The potential existence of hypervelocity planets is far more than a mere curiosity, since it would provide us information about conditions near the center of the galaxy, and if planets can even form there. “It’s a very unusual environment, because the density of stars there is more than a million times than the density near the sun,” Loeb says. “There is a very high temperature, and every now and then the black hole at the center gets fed with gas, so it shines very brightly, which could in principle disrupt a system that tries to make planets.” His team’s calculations showed that, if planets can indeed form in this area, they should be observable when bound to hypervelocity stars.
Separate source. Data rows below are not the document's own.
Lemma triple_quiet {A} (m : M webhooks A) i Q s :
  quiet m -> (forall t s', keeps i s s' -> Q (value m t) s') -> triple i (stmt m) Q s.
Proof.
  intros Hm HQ. apply wpo_stmt. intros s' Hk Hok. destruct (Hm s') as (? & ? & ? & ?). split; [by apply quiet_move|].
  apply HQ. etrans; [done|]. by apply quiet_keeps.
Qed.

Lemma triple_query {A} (f : webhooks -> A) i Q s : (forall s', keeps i s s' -> Q (Ok (f s')) s') -> triple i (query f) Q s.
Proof. intros HQ. apply wpo_stmt. intros s' Hk Hok. split; [by apply quiet_move|by apply HQ]. Qed.

Lemma quiet_control_event org account sev p : quiet (control_event org account sev p).
Proof. by intros s. Qed.
Lemma quiet_limited key n : quiet (limited key n).
Proof. intros s. unfold limited, exec. by destruct (is_limited _ _ _ _). Qed.
Lemma quiet_store h vt : quiet (store_snapshot h vt).
Proof. by intros s. Qed.

(** Programs that place no order and keep the request's receipt *)
Definition steady i rid (P : Receipt -> Prop) s : Prop := holds i rid P s /\ no_orders i s.
Lemma steady_keeps i rid P s s' : keeps i s s' -> steady i rid P s -> steady i rid P s'.
Proof. intros Hk [? ?]. split; [by eapply holds_keeps|by eapply no_orders_keeps]. Qed.

Definition calm {A} i (J : webhooks -> Prop) (p : prog webhooks A) : Prop :=
  forall s, J s -> triple i p (fun _ s' => J s') s.

Lemma calm_bind {A B} i J (p : prog webhooks A) (f : A -> prog webhooks B) :
  calm i J p -> (forall a, calm i J (f a)) -> calm i J (pbind p f).
Proof. intros Hp Hf s Hs. apply wpo_bind. eapply wpo_mono; [|by apply Hp]. intros [a|e] s' Hs'; [by apply Hf|done]. Qed.
Lemma calm_catch {A} i J (p : prog webhooks A) h :
  calm i J p -> (forall e, calm i J (h e)) -> calm i J (pcatch p h).
Proof. intros Hp Hh s Hs. apply wpo_catch. eapply wpo_mono; [|by apply Hp]. intros [a|e] s' Hs'; [done|by apply Hh]. Qed.
Lemma calm_of_result {A} i J (r : result A) : calm i J (of_result r).
Proof. intros s Hs. by apply wpo_of_result. Qed.
Lemma calm_ret {A} i J (a : A) : calm i J (Ret a).
Proof. by intros s. Qed.

(** ** A request's answer *)

(** Whatever may be in the market by this request, it answered 200. *)
Definition answers i (r : result response) s : Prop := no_live i s \/ exists rs, r = Ok rs /\ rs_status rs = 200.

Lemma answers_keeps i r s s' : keeps i s s' -> answers i r s -> answers i r s'.
Proof. intros Hk [H|H]; [left; by eapply no_live_keeps|by right]. Qed.

Section act.
Context (reply : nat -> copier_call -> copier_reply) (who : caller) (master org rid : Z) (alert : payload).
Abbreviation i := (ca_request who).
Abbreviation call := (call reply who rid).
Abbreviation audit := (_audit who org master rid alert).
Abbreviation held := (holds i rid (fun _ => True)).

Lemma calm_call P c : match c with PostOrder _ => False | _ => True end -> calm i (steady i rid P) (call c).
Proof.
  intros Hc s Hs. apply wpo_stmt. intros s' Hk Hok. eapply steady_keeps in Hs; [|done].
  destruct (copier_cases reply i rid (ca_t0 who) c s') as [[-> _]|(lc & Hi & _ & Hlc & -> & _)].
  - split; [by apply quiet_move|done].
  - assert (is_order lc = false) as Hno by (unfold is_order; rewrite Hlc; by destruct c).
    split; [apply log_move; auto|]. destruct Hs as [Hh Ho]. split; [done|]. intros x [Hx Hxi]%elem_own_calls. simpl in Hx.
    apply elem_of_app in Hx as [Hx|Hx%list_elem_of_singleton]; [|by subst]. apply Ho. by apply elem_own_calls.
Qed.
None of these planets has been spotted, but Loeb hopes that some will be found in coming years. Just as astronomers have recently discovered hundreds of extrasolar planets using the transit method as part of NASA’s Kepler Mission, they can scrutinize hypervelocity stars in much the same way to spot these runaway planets. And if things progress along the same time frame as J.G. Hills’ 1988 prediction of hypervelocity stars, Loeb can expect to have his predictions confirmed within his lifetime—sometime around the year 2029.